『グランド・ブダペスト・ホテル』
The Grand Budapest Hotel
ウェス・アンダーソン監督の作り込んだ、全てがポストカードのような奇妙で美しい世界。カリスマ・コンシェルジュとベルボーイの冒険譚。
公開:2014 年 時間:100分
製作国:ドイツ
スタッフ 監督・脚本: ウェス・アンダーソン キャスト グスタヴ・H: レイフ・ファインズ ゼロ: トニー・レヴォロリ ミスター・ムスタファ: F・マーリー・エイブラハム セルジュ・X:マチュー・アマルリック ドミトリー: エイドリアン・ブロディ ジョプリング: ウィレム・デフォー コヴァックス:ジェフ・ゴールドブラム ルートヴィヒ: ハーヴェイ・カイテル 若き日の作家: ジュード・ロウ ムッシュ・アイヴァン:ビル・マーレイ ヘンケルス: エドワード・ノートン アガサ: シアーシャ・ローナン ムッシュ・ジャン: ジェイソン・シュワルツマン クロチルド: レア・セドゥ マダム・D: ティルダ・スウィントン 作家: トム・ウィルキンソン ムッシュ・チャック: オーウェン・ウィルソン ムッシュ・マーティン:ボブ・バラバン
勝手に評点:
(オススメ!)
コンテンツ
あらすじ
ヨーロッパ随一の高級ホテル「グランド・ブダペスト・ホテル」を取り仕切り、伝説のコンシェルジュと呼ばれるグスタヴ・H(レイフ・ファインズ)は、究極のおもてなしを信条とし、宿泊客のマダムたちの夜のお相手もこなしていた。
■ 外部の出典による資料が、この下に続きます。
(** The stages of the code, run one after the other, keep what the
    single test keeps. *)
Lemma stages_filter (f : TodoFilter.t) (l : list Todo) :
  search_stage f (tags_stage f (priority_stage f (status_stage f l)))
  = List.filter (FilterSpec.passesb f) l.
Proof.
  assert (H1 : status_stage f l = List.filter (fun t =>
            match TodoFilter.status f with
            | Some TodoFilter.active => negb (completed t)
            | Some TodoFilter.completed => completed t
            | _ => true end) l).
  { unfold status_stage. destruct (TodoFilter.status f) as [[]|];
      try reflexivity; symmetry; apply filter_all. }
  rewrite H1. clear H1.
  assert (H2 : forall l', priority_stage f l' = List.filter (fun t =>
            match TodoFilter.priority f with
            | Some p => Priority_eqb (priority t) p
            | None => true end) l').
  { intros l'. unfold priority_stage. destruct (TodoFilter.priority f);
      [reflexivity | symmetry; apply filter_all]. }
  rewrite H2. clear H2.
  assert (H3 : forall l', tags_stage f l' = List.filter (fun t =>
            match TodoFilter.tags f with
            | Some (tg :: tgs) =>
                existsb (fun tag => includes_str (tags t) tag) (tg :: tgs)
            | _ => true end) l').
  { intros l'. unfold tags_stage. destruct (TodoFilter.tags f) as [[|tg tgs]|];
      try reflexivity; symmetry; apply filter_all. }
  rewrite H3. clear H3.
  assert (H4 : forall l', search_stage f l' = List.filter (fun t =>
            match TodoFilter.search f with
            | Some q =>
                FilterSpec.hit (title t) q
                || match description t with
                   | Some d => FilterSpec.hit d q | None => false end
                || existsb (fun tag => FilterSpec.hit tag q) (tags t)
            | None => true end) l').
  { intros l'. unfold search_stage.
    destruct (TodoFilter.search f) as [[|c q]|].
    - symmetry. erewrite List.filter_ext; [apply filter_all|].
      intros t. unfold FilterSpec.hit. simpl. rewrite includes_empty. reflexivity.
    - apply List.filter_ext. intros t. unfold search_hit, FilterSpec.hit.
      destruct (description t) as [[|d ds]|]; reflexivity.
    - symmetry. apply filter_all. }
  rewrite H4. clear H4.
  rewrite !filter_filter. apply List.filter_ext. intros t.
  unfold FilterSpec.passesb. rewrite !andb_assoc. reflexivity.
Qed.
ホテルには彼を目当てに多くの客が訪れるが、ある夜、長年懇意にしていたマダム・D(ティルダ・スウィントン)が何者かに殺害されてしまう。
マダム・Dの遺産をめぐる騒動に巻き込まれたグスタヴ・Hは、ホテルの威信を守るため、信頼するベルボーイのゼロ・ムスタファ(トニー・レヴォロリ)を伴い、ヨーロッパを駆けめぐる。
レビュー(ネタバレあり)
どこを切ってもウェス・アンダーソン
頭から尾っぽの先まで、全てにウェス・アンダーソン監督らしいシニカルさと不思議さが詰まった作品。
だが、今回はそこに得も言われぬ美しいセットや情景、更にはロマンティックな要素も加わり、小ネタだらけの作品とは思えない優美な仕上がりになっている。
ウェス・アンダーソン監督の過去作の中では断然イチオシ。ベルリン国際映画祭の銀熊賞や、ゴールデングローブ賞最優秀作品賞など、世界的にも高く評価されてはいるが、どうにも作風からは、人知れず大事にしまっておきたいカルトムービーに思えてしまう。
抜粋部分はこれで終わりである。